On June 29, 2010 the Center for Global Development hosted a lively discussion led by Jessica Cohen, Harvard School of Public Health and Brookings Institution, on the implications of increased access to Rapid Diagnostic Tests (RDTs) on malaria treatment (in the form of Artemisinin Combination Therapies, or ACTs) uptake in western Kenya. In a presentation of a recent study entitled Diagnostic Tests and Demand for Malaria Control: Evidence from a Randomized Control Trial, Cohen began by highlighting existing challenges to malaria control, including limited treatment options, high costs of medication, lack of human resources in the drug retail sector, and the spread of anti-malarial resistance due to overtreatment. She went on to explore the effect of subsidized RDT on the tendency for individuals to purchase ACTs (in other words, whether or not having a clear diagnosis increases the likelihood that a customer will go on to purchase malarial treatment), and the capacity for RDTs to effectively target malaria-positive individuals. Cohen revealed several key findings, including the fact that less than 40 percent of individuals over age 9 for whom subsidized ACTs are purchased actually test positive for malaria (implying that subsidies for treatment may increase inappropriate use of treatment and potentially increase the likelihood of resistance), and that while reducing the price of ACT increases utilization of the drug, it also reduces the proportion of malaria-positive individuals among ACT users. Cohen and her colleagues also found that although willingness to utilize RTDs was generally high in this study, RDT results were not a significant predictor of subsequent uptake of treatment, as the majority (60 percent) of RDT-negative patients decided to purchase ACTs despite their diagnosis.

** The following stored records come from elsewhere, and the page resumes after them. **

(* ===== verification/RevenueCatPlan.v ===== *)
(** The import plan ([internal/revenuecatimport/mapping.go], [catalog.go], [report.go],
    [decide.go], [plan.go]): the operator's mapping file, the project catalog it may name,
    the access decided for one export row, and the subscribers and grants of an export
    planned without writing anything.

    [ParseMapping] decodes JSON and is not modelled: a [Mapping] is an argument.  Go sorts
    the grants with an unstable sort after ranging over a map: equal grants come in an
    unspecified order, which [map_range] gives. *)

From S2P Require Import Prelude GoText GoTime GoHttp GoCodec Sha256 Core Purchase Protection Persistence Projector RevenueCat.
From stdpp Require Import base list strings gmap sorting.
Local Open Scope Z_scope.

(** ** The mapping ([mapping.go]) *)

(* internal/revenuecatimport/mapping.go: ProductMapping *)
Record ProductMapping : Type := mkProductMapping {
  pm_Store : string;
  pm_Environment : string;
  pm_ProviderProductID : string;
  pm_ApplicationID : string;
  pm_ProductID : string
}.

(* internal/revenuecatimport/mapping.go: Mapping *)
Record Mapping : Type := mkMapping {
  mp_ProjectID : string;
  mp_CanonicalIDColumn : string;
  mp_Entitlements : gmap string string;
  mp_Products : list ProductMapping
}.

Definition blank (s : string) : bool := String.eqb (TrimSpace s) EmptyString.
Definition trimmed (s : string) : bool := String.eqb (TrimSpace s) s.

Definition mapping_key (product : ProductMapping) : string :=
  (pm_Store product ++ nul ++ pm_Environment product ++ nul ++ pm_ProviderProductID product)%string.

(* internal/revenuecatimport/mapping.go:98-121: Mapping.Validate *)
Definition validate_product (seen : list ProductMapping) (product : ProductMapping) : error :=
  refuse_if (String.eqb (pm_Store product) EmptyString || negb (trimmed (pm_Store product)))
    (Wrapf "mapping store is invalid: %w" [] ErrUsage) ;;?
  refuse_if (negb (String.eqb (pm_Environment product) EnvironmentProduction)
             && negb (String.eqb (pm_Environment product) EnvironmentSandbox))
    (Wrapf "mapping environment %q is invalid: %w" [AStr (pm_Environment product)] ErrUsage) ;;?
  refuse_if (bool_decide (is_Some (ValidateOpaqueIdentifier "provider product ID" (pm_ProviderProductID product))))
    (Wrapf "mapping provider product: %w" [] ErrUsage) ;;?
  refuse_if (bool_decide (is_Some (ApplicationID_Validate (pm_ApplicationID product))))
    (Wrapf "mapping application: %w" [] ErrUsage) ;;?
  refuse_if (bool_decide (is_Some (ProductID_Validate (pm_ProductID product))))
    (Wrapf "mapping product: %w" [] ErrUsage) ;;?
  refuse_if (contains_str (map mapping_key seen) (mapping_key product))
    (Wrapf "duplicate product mapping: %w" [] ErrUsage).

Section Plan.
Context `{Horder : !GoMapRange}.

(* internal/revenuecatimport/mapping.go: Mapping.Validate *)
Definition Mapping_Validate (mapping : Mapping) (projectID : ProjectID) (format : string) : error :=
  refuse_if (negb (String.eqb (mp_ProjectID mapping) projectID))
    (Wrapf "mapping project %q does not match %q: %w" [AStr (mp_ProjectID mapping); AStr projectID] ErrUsage) ;;?
  (if String.eqb format FormatTransactionsCSV then
     refuse_if (negb (String.eqb (mp_CanonicalIDColumn mapping) columnOriginalAppUserID)
                && negb (String.eqb (mp_CanonicalIDColumn mapping) columnLastSeenAlias))
       (Wrapf "canonical id column is invalid: %w" [] ErrUsage)
   else if String.eqb format FormatSubscriberJSONL then
     refuse_if (negb (String.eqb (mp_CanonicalIDColumn mapping) EmptyString))
       (Wrapf "canonical id column is forbidden for subscriber jsonl: %w" [] ErrUsage)
   else Some (Wrapf "unsupported revenuecat import format %q: %w" [AStr format] ErrUsage)) ;;?
  refuse_if (Nat.eqb (size (mp_Entitlements mapping)) 0 || Nat.eqb (length (mp_Products mapping)) 0)
    (Wrapf "mapping entitlements and products are required: %w" [] ErrUsage) ;;?
  forEach (fun _ entry =>
      refuse_if (blank entry.1 || blank entry.2 || negb (trimmed entry.1) || negb (trimmed entry.2))
        (Wrapf "mapping entitlement %q is invalid: %w" [AStr entry.1] ErrUsage))
    (map_range 11 (map_to_list (mp_Entitlements mapping))) ;;?
  forPrefix validate_product [] (mp_Products mapping).

(* internal/revenuecatimport/mapping.go: Mapping.productMapping *)
Definition productMapping (mapping : Mapping) (store environment providerProductID : string) : option ProductMapping :=
  List.find (fun product => String.eqb (pm_Store product) store && String.eqb (pm_Environment product) environment
                            && String.eqb (pm_ProviderProductID product) providerProductID) (mp_Products mapping).

(* internal/revenuecatimport/mapping.go: Mapping.storeMapped *)
Definition storeMapped (mapping : Mapping) (store : string) : bool :=
  existsb (fun product => String.eqb (pm_Store product) store) (mp_Products mapping).

(* internal/revenuecatimport/mapping.go: Mapping.productMappedOnOtherEnvironment *)
Definition productMappedOnOtherEnvironment (mapping : Mapping) (store environment providerProductID : string) : bool :=
  existsb (fun product => String.eqb (pm_Store product) store && String.eqb (pm_ProviderProductID product) providerProductID
                          && negb (String.eqb (pm_Environment product) environment)) (mp_Products mapping).

(** ** The catalog ([catalog.go]) *)

(* internal/revenuecatimport/catalog.go: Catalog *)
Record Catalog : Type := mkCatalog {
  ct_applications : gmap ApplicationID Application;
  ct_products : gmap ProductID Product;
  ct_entitlements : gmap string Entitlement;
  ct_storeProducts : gset string
}.

(* internal/revenuecatimport/catalog.go: storeProductKey *)
Definition storeProductKey (applicationID : ApplicationID) (providerProductID : string) : string :=
  (applicationID ++ nul ++ providerProductID)%string.

(* internal/revenuecatimport/catalog.go: NewCatalog *)
Definition NewCatalog (snapshot : ImportCatalog) : Catalog :=
  mkCatalog
    (fold_left (fun m application => <[app_ID application := application]> m) (ic_Applications snapshot) ∅)
    (fold_left (fun m product => <[prod_ID product := product]> m) (ic_Products snapshot) ∅)
    (fold_left (fun m entitlement => <[ent_Key entitlement := entitlement]> m) (ic_Entitlements snapshot) ∅)
    (fold_left (fun keys mapping => {[storeProductKey (sp_ApplicationID mapping) (sp_ProviderID mapping)]} ∪ keys)
       (ic_StoreProducts snapshot) ∅).

(* internal/revenuecatimport/catalog.go: requiresStoreProduct *)
Definition requiresStoreProduct (store : string) : bool :=
  String.eqb store "app_store" || String.eqb store "play_store".

(** ** The access of a row ([decide.go]) *)

(* internal/revenuecatimport/decide.go: accessDecision *)
Record accessDecision : Type := mkDecision {
  ad_access : AccessStatus;
  ad_reason : AccessReason;
  ad_start : time;
  ad_end : option time;
  ad_failure : string;
  ad_refundDisagreement : bool
}.

Definition decision_failure (code : string) : accessDecision :=
  mkDecision EmptyString EmptyString zeroTime None code false.

Definition some_after (t : option time) (now : time) : bool :=
  match t with Some t => After t now | None => false end.

(** The access and reason, and whether a refund disagrees with the end. *)
(* internal/revenuecatimport/decide.go:38-67: decideAccess *)
Definition decide_status (row : sourceRow) (now : time) : AccessStatus * AccessReason * bool :=
  let boundary := sr_effectiveEnd row in
  match sr_refunded row with
  | Some _ => (AccessDenied, AccessReasonRefunded, some_after boundary now)
  | None =>
      match boundary with
      | None => (AccessAllowed, AccessReasonPurchaseValid, false)
      | Some ends =>
          if negb (Before now ends) then
            (AccessDenied,
             (if some_after (sr_autoResume row) now then AccessReasonPaused
              else if bool_decide (is_Some (sr_billing row)) then AccessReasonBillingIssue
              else AccessReasonExpired), false)
          else
            (AccessAllowed,
             (if some_after (sr_grace row) now
                 && match sr_end row with None => true | Some e => negb (Before now e) end
              then AccessReasonGracePeriod
              else if bool_decide (is_Some (sr_unsubscribe row)) then AccessReasonCanceledAtPeriodEnd
              else AccessReasonPurchaseValid), false)
      end
  end.

(** A future start is stored as denied: readers grant any allowed projection at once. *)
(* internal/revenuecatimport/decide.go:85-92: decideAccess *)
Definition wait_for_start (now : time) (decision : accessDecision) : accessDecision :=
  if String.eqb (ad_access decision) AccessAllowed && Before now (ad_start decision)
  then mkDecision AccessDenied AccessReasonProviderDecision (ad_start decision) (ad_end decision)
         EmptyString (ad_refundDisagreement decision)
  else decision.

(** The decision once the kind fits. *)
(* internal/revenuecatimport/decide.go:68-93: decideAccess *)
Definition decide_period (row : sourceRow) (now : time) : accessDecision :=
  let '(access, reason, disagreement) := decide_status row now in
  let start := default zeroTime (sr_start row) in
  if String.eqb access AccessAllowed && IsZero start then decision_failure CodeMissingEffectiveEnd
  else
    let decided ends := wait_for_start now (mkDecision access reason start ends EmptyString disagreement) in
    match (if IsZero start then None else sr_effectiveEnd row) with
    | Some e =>
        if negb (IsZero start) && negb (After e start) then
          if String.eqb access AccessAllowed then decision_failure CodeMissingEffectiveEnd else decided None
        else decided (Some e)
    | None => decided None
    end.

(* internal/revenuecatimport/decide.go: decideAccess *)
Definition decideAccess (row : sourceRow) (kind : ProductKind) (kindKnown : bool) (now : time) : accessDecision :=
  let endless := bool_decide (sr_effectiveEnd row = None) in
  if kindKnown && String.eqb kind ProductKindConsumable then decision_failure CodeUnsupportedProductKind
  else if endless && sr_autoRenewable row then decision_failure CodeMissingEffectiveEnd
  else
    let durable := endless && negb (sr_autoRenewable row) in
    if kindKnown && durable && negb (String.eqb kind ProductKindNonConsumable)
    then decision_failure CodeProductKindMismatch
    else if kindKnown && negb endless && negb (String.eqb kind ProductKindSubscription)
    then decision_failure CodeProductKindMismatch
    else decide_period row now.

(** ** The report ([report.go]) *)

(* internal/revenuecatimport/report.go: Counts *)
Record Counts : Type := mkCounts {
  co_CustomersCreated : Z;
  co_CustomersReused : Z;
  co_GrantsUpserted : Z;
  co_GrantsUnchanged : Z;
  co_ProjectionsChanged : Z;
  co_WebhooksEnqueued : Z;
  co_AliasRefused : Z;
  co_AnonymousCustomers : Z;
  co_FamilyShared : Z;
  co_SkippedAnonymous : Z;
  co_Failed : Z;
  co_RefundEndDisagreement : Z;
  co_TrialPeriods : Z;
  co_NotYetStarted : Z
}.

(* internal/revenuecatimport/report.go: Failure *)
Record ImportFailure : Type := mkFailure {
  fl_Line : Z;
  fl_Code : string;
  fl_ExternalID : string;
  fl_EntitlementKey : string;
  fl_LineageFingerprint : string
}.

(* internal/revenuecatimport/report.go: Report *)
Record Report : Type := mkReport {
  rp_DryRun : bool;
  rp_ProjectID : string;
  rp_BatchID : string;
  rp_ExportSHA256 : string;
  rp_Format : string;
  rp_Counts : Counts;
  rp_NotYetStartedEarliestAt : option time;
  rp_Warning : string;
  rp_Failures : list ImportFailure
}.

(* internal/revenuecatimport/report.go: Grant *)
Record Grant : Type := mkGrant {
  gr_ID : string;
  gr_Line : Z;
  gr_EntitlementKey : string;
  gr_EntitlementID : EntitlementID;
  gr_ApplicationID : ApplicationID;
  gr_ProductID : ProductID;
  gr_OriginStore : string;
  gr_Environment : Environment;
  gr_Access : AccessStatus;
  gr_Reason : AccessReason;
  gr_StartsAt : time;
  gr_EndsAt : option time;
  gr_ObservedAt : time;
  gr_LineageFingerprint : string
}.

(* internal/revenuecatimport/report.go: Subscriber *)
Record Subscriber : Type := mkSubscriber {
  sb_ExternalID : string;
  sb_CustomerID : CustomerID;
  sb_Aliases : list string;
  sb_Grants : list Grant;
  sb_Failures : list ImportFailure;
  sb_Skipped : bool;
  sb_Anonymous : bool;
  sb_Fatal : bool;
  sb_Created : bool;
  sb_Reused : bool;
  sb_GrantsUpserted : Z;
  sb_GrantsUnchanged : Z;
  sb_ProjectionsChanged : Z;
  sb_WebhooksEnqueued : Z
}.

(** What planning sets of a subscriber; the rest is zero. *)
Definition planned (externalID : string) (customerID : CustomerID) (aliases : list string) (anonymous : bool)
    (grants : list Grant) (failures : list ImportFailure) (skipped fatal : bool) : Subscriber :=
  mkSubscriber externalID customerID aliases grants failures skipped anonymous fatal false false 0 0 0 0.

Of great interest, Cohen explained, is the need to understand why a negative RDT result failed to discourage patients from purchasing treatment—and is a topic for further research.
The event was moderated by CGD senior fellow Mead Over. Discussant Rachel Nugent, CGD’s deputy director of global health and chair of the Drug Resistance Working Group, highlighted the importance of understanding how increased access to RDTs can be accompanied by efforts to improve adherence to RDT diagnostics, as well as changes to provider and patient behavior, to reduce waste and the likelihood of mistreatment.
Access Cohen's slides (pdf, 798K).
Access Cohen's paper (pdf, 634K).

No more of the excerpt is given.